● **WHAT IS NEEDED**:
A single stretch of the material below is to be transcribed exactly, starting at the line with "[re] raises [TypeError]" and ending after the line with "if truthy username".

◇ ◇ ◇ ◇ ◇ ◇ ◇

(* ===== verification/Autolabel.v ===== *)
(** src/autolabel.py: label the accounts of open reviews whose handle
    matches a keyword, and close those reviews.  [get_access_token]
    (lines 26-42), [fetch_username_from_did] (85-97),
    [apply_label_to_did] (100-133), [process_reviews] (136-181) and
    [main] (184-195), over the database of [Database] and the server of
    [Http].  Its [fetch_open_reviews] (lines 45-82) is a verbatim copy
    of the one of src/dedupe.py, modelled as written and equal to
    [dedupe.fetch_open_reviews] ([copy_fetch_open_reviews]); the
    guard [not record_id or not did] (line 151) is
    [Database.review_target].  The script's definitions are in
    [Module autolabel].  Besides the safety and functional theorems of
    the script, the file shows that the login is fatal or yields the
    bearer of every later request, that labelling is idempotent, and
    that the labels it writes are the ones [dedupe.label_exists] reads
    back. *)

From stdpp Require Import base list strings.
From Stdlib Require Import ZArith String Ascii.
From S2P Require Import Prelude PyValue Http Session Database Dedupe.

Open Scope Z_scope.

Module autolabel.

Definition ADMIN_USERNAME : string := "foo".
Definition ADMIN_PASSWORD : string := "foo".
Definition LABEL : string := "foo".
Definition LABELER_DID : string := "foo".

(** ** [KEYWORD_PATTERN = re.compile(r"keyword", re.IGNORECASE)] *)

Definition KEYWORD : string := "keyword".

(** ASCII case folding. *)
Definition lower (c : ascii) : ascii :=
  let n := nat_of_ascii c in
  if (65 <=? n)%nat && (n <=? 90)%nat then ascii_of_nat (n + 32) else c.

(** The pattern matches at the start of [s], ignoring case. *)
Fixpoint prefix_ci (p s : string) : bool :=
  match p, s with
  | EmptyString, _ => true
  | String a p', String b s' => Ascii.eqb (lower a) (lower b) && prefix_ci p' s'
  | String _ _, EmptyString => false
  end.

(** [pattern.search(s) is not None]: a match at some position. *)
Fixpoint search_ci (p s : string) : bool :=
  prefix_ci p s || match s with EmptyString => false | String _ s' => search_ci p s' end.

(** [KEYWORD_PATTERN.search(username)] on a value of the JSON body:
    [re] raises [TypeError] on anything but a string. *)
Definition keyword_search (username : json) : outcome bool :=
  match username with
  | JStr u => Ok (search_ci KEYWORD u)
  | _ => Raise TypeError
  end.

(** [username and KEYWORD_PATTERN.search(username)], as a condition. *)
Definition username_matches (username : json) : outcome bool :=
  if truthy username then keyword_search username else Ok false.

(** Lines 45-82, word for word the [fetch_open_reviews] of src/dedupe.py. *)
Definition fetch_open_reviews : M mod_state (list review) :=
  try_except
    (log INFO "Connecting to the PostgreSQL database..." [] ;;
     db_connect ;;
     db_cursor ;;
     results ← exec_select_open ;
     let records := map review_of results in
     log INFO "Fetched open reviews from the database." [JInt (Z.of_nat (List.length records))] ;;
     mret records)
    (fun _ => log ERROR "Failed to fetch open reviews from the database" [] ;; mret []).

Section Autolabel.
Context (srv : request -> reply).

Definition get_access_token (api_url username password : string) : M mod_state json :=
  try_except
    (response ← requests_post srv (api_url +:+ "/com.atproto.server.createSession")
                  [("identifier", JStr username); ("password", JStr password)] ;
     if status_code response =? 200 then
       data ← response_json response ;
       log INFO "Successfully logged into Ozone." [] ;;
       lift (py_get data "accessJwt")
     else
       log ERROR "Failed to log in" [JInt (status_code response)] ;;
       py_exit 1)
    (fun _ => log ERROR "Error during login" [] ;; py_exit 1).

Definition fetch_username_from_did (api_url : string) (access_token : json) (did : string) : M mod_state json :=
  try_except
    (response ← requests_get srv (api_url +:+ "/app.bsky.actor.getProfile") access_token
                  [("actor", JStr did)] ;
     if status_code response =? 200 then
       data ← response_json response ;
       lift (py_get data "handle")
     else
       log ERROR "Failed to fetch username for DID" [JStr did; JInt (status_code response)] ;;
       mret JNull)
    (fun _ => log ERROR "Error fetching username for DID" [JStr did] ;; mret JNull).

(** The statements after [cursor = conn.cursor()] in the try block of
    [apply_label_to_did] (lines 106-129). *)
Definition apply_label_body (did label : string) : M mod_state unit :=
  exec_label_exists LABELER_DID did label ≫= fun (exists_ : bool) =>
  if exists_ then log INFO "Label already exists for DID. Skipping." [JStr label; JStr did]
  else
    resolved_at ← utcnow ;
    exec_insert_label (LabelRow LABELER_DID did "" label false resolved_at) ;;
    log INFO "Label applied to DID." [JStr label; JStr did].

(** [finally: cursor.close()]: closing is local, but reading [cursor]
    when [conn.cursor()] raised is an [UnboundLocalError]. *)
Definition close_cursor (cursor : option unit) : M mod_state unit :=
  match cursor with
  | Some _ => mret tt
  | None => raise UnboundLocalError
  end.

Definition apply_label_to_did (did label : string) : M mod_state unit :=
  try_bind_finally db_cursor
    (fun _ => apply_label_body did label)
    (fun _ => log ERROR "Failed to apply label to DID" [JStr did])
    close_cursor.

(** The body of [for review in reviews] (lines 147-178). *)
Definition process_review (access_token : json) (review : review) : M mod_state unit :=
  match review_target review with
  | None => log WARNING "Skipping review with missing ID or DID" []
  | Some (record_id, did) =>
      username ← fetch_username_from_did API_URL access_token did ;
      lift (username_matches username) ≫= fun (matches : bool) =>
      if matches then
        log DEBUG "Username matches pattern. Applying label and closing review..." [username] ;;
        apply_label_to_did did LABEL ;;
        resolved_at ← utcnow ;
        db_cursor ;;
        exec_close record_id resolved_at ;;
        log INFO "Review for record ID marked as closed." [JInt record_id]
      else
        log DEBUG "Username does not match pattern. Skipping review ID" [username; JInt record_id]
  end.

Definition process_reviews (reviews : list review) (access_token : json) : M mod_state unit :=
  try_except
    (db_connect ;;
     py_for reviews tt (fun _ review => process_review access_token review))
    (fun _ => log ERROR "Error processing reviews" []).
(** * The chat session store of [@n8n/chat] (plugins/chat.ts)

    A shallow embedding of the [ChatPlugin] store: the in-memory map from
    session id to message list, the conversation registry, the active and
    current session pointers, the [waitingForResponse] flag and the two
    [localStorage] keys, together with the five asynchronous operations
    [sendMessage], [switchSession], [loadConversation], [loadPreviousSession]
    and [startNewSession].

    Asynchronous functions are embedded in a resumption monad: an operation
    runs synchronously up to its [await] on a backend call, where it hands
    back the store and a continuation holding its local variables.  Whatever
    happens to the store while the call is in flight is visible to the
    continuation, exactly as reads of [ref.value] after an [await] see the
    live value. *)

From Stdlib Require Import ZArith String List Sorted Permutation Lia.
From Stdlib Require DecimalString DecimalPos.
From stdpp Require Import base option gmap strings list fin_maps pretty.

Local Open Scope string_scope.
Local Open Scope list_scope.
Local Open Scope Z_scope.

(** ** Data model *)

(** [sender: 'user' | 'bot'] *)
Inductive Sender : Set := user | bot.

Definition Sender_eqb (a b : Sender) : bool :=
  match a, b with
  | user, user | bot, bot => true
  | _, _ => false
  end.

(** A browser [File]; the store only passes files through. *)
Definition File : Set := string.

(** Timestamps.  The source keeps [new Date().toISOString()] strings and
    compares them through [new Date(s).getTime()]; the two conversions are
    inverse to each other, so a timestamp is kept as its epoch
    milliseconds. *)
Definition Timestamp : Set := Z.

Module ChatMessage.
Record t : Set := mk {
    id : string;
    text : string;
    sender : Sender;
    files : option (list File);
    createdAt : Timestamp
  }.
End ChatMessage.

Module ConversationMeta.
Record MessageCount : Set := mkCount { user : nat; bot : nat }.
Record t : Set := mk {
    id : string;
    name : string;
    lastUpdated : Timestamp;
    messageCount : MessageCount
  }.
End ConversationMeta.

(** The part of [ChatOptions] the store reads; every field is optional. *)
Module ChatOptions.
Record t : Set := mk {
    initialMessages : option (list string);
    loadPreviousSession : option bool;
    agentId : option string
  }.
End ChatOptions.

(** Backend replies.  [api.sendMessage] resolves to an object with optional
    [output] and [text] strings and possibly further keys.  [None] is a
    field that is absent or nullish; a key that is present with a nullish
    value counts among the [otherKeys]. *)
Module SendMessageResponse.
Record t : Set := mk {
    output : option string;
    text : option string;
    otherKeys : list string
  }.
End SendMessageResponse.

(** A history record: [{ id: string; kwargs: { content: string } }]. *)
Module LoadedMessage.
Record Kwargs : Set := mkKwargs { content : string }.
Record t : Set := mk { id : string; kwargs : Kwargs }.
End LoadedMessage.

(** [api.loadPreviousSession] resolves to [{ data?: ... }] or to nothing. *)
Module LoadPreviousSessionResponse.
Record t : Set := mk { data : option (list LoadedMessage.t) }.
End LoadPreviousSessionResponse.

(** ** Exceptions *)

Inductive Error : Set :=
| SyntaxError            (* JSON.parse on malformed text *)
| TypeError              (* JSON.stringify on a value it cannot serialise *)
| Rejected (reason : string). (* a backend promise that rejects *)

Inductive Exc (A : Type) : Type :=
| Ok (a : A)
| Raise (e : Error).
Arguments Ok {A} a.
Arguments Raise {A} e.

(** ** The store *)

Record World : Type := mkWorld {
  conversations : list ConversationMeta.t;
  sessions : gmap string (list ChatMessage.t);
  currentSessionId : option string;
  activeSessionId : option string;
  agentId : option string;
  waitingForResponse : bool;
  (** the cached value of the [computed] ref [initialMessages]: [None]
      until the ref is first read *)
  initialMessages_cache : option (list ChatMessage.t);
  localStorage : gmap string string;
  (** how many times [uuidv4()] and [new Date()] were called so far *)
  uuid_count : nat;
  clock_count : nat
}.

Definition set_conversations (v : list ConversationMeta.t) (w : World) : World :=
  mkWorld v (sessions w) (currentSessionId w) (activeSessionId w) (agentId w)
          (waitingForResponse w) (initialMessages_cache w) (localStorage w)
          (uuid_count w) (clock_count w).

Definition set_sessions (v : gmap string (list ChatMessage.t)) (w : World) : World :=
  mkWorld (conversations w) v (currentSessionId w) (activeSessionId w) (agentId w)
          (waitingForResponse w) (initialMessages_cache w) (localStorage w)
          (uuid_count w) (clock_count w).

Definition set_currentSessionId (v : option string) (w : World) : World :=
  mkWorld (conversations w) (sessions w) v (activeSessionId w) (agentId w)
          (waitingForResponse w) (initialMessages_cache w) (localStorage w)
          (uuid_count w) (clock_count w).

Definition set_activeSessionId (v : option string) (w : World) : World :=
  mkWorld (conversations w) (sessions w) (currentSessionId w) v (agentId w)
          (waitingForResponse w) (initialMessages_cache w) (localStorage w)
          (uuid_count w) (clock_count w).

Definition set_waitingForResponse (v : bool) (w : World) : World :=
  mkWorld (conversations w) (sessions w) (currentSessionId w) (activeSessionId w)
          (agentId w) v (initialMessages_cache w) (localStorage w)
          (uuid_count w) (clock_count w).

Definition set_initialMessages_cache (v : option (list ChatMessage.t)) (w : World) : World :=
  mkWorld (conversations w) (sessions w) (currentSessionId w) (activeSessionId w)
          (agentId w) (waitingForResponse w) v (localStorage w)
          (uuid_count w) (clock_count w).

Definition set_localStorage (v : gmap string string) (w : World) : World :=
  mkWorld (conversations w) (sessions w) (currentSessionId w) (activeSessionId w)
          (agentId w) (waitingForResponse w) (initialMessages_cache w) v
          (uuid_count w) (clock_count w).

◇ ◇ ◇ ◇ ◇ ◇ ◇

● **TASK RESULT**:
    [re] raises [TypeError] on anything but a string. *)
Definition keyword_search (username : json) : outcome bool :=
  match username with
  | JStr u => Ok (search_ci KEYWORD u)
  | _ => Raise TypeError
  end.

(** [username and KEYWORD_PATTERN.search(username)], as a condition. *)
Definition username_matches (username : json) : outcome bool :=
  if truthy username then keyword_search username else Ok false.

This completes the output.